[What to work on]
In the data below, find every line with the word "Demangler" and copy it.

START Supplied material

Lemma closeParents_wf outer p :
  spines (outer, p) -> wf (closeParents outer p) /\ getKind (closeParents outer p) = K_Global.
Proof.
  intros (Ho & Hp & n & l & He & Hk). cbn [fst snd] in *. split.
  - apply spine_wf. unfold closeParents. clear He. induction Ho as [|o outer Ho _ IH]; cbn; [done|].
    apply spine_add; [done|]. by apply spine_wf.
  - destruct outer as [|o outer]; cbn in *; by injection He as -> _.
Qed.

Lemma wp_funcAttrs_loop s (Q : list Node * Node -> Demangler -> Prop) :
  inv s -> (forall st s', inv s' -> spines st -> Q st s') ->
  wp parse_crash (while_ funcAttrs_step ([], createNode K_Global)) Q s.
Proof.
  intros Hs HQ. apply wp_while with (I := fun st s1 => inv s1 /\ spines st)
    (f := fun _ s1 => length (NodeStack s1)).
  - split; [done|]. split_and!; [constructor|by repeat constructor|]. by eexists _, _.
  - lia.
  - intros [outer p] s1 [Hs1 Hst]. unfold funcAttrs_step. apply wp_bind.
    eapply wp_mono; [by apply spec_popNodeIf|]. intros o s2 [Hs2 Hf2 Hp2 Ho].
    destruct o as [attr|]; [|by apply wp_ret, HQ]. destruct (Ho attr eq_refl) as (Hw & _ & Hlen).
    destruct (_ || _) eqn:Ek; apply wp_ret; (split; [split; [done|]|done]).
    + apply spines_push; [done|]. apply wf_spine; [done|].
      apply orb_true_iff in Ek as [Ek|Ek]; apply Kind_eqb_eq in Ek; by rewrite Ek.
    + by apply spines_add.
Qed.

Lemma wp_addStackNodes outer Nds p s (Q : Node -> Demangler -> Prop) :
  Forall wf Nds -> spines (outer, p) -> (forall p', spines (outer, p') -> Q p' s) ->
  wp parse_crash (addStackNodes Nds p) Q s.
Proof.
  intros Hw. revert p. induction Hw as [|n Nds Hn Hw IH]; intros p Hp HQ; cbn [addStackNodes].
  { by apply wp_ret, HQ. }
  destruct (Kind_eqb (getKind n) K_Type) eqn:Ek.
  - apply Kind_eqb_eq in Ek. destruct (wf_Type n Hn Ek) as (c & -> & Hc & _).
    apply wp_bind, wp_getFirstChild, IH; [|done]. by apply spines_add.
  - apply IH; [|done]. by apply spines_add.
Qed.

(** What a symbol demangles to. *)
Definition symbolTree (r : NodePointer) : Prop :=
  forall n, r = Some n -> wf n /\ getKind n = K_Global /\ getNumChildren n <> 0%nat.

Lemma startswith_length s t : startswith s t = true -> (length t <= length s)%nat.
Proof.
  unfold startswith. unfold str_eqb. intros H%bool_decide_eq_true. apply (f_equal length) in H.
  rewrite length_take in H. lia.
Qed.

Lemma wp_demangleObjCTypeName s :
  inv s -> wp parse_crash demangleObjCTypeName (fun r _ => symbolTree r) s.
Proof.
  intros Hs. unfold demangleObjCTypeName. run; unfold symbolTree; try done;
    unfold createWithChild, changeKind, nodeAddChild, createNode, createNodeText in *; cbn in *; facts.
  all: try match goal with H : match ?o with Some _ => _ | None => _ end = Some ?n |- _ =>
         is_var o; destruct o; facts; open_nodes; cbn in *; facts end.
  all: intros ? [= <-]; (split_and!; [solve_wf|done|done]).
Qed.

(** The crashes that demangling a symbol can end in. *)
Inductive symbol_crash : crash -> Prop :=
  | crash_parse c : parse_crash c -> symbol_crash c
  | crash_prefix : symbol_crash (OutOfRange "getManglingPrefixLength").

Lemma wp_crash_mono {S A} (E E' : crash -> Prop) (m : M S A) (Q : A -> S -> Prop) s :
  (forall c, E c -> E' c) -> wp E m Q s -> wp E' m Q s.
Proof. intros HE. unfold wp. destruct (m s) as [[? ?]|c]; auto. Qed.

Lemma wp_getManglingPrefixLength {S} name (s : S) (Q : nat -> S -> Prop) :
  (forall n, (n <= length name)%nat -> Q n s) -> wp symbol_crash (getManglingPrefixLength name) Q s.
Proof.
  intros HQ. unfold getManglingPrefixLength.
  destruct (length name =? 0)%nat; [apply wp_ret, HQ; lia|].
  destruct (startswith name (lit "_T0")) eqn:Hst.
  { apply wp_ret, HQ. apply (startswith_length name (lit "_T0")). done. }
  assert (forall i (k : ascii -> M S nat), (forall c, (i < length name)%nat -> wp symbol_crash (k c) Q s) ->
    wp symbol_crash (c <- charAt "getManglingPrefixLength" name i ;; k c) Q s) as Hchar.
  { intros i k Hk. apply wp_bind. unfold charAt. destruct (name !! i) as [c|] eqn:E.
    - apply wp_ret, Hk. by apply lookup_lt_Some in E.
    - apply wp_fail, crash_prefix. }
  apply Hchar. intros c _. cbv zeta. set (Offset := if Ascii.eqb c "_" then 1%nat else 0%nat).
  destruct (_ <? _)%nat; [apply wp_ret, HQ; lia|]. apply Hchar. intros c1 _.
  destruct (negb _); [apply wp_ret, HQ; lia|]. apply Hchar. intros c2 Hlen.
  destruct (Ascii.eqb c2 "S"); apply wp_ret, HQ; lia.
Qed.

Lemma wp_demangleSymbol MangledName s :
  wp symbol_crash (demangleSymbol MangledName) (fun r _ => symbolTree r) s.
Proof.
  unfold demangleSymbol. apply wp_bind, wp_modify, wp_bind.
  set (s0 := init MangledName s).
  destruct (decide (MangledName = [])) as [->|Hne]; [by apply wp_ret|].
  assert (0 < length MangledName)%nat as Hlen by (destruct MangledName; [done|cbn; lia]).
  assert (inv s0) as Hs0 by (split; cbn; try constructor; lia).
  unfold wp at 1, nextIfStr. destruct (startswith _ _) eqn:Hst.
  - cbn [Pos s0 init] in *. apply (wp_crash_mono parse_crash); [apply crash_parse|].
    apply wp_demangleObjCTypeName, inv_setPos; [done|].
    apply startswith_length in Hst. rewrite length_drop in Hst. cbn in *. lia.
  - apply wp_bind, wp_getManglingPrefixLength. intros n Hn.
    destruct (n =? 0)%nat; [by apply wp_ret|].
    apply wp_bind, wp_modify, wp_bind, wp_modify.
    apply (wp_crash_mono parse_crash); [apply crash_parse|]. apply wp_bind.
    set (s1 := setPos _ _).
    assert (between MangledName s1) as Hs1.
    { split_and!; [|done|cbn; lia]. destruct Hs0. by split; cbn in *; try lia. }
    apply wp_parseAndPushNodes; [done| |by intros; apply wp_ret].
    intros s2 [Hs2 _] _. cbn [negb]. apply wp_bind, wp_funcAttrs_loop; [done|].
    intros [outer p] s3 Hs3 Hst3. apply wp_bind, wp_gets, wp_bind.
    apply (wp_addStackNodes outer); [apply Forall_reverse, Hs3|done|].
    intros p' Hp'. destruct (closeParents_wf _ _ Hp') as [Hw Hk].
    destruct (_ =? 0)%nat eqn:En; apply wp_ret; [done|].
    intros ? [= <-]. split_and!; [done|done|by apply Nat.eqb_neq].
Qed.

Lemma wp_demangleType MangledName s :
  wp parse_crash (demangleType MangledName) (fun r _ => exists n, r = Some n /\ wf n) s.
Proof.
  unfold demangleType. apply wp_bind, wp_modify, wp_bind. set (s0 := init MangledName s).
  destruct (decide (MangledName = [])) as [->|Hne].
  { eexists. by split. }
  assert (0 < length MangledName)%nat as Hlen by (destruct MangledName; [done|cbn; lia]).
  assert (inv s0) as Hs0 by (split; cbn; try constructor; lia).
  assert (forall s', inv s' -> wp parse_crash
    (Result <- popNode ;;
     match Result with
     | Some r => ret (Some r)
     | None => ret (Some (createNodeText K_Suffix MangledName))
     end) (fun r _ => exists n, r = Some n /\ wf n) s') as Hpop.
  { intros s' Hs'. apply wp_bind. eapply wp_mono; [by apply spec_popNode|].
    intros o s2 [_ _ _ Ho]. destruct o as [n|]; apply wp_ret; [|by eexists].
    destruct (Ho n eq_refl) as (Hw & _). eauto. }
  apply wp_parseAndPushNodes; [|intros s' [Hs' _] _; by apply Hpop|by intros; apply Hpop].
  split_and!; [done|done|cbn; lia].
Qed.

END Supplied material

[Completed task]
Lemma wp_funcAttrs_loop s (Q : list Node * Node -> Demangler -> Prop) :
Lemma wp_addStackNodes outer Nds p s (Q : Node -> Demangler -> Prop) :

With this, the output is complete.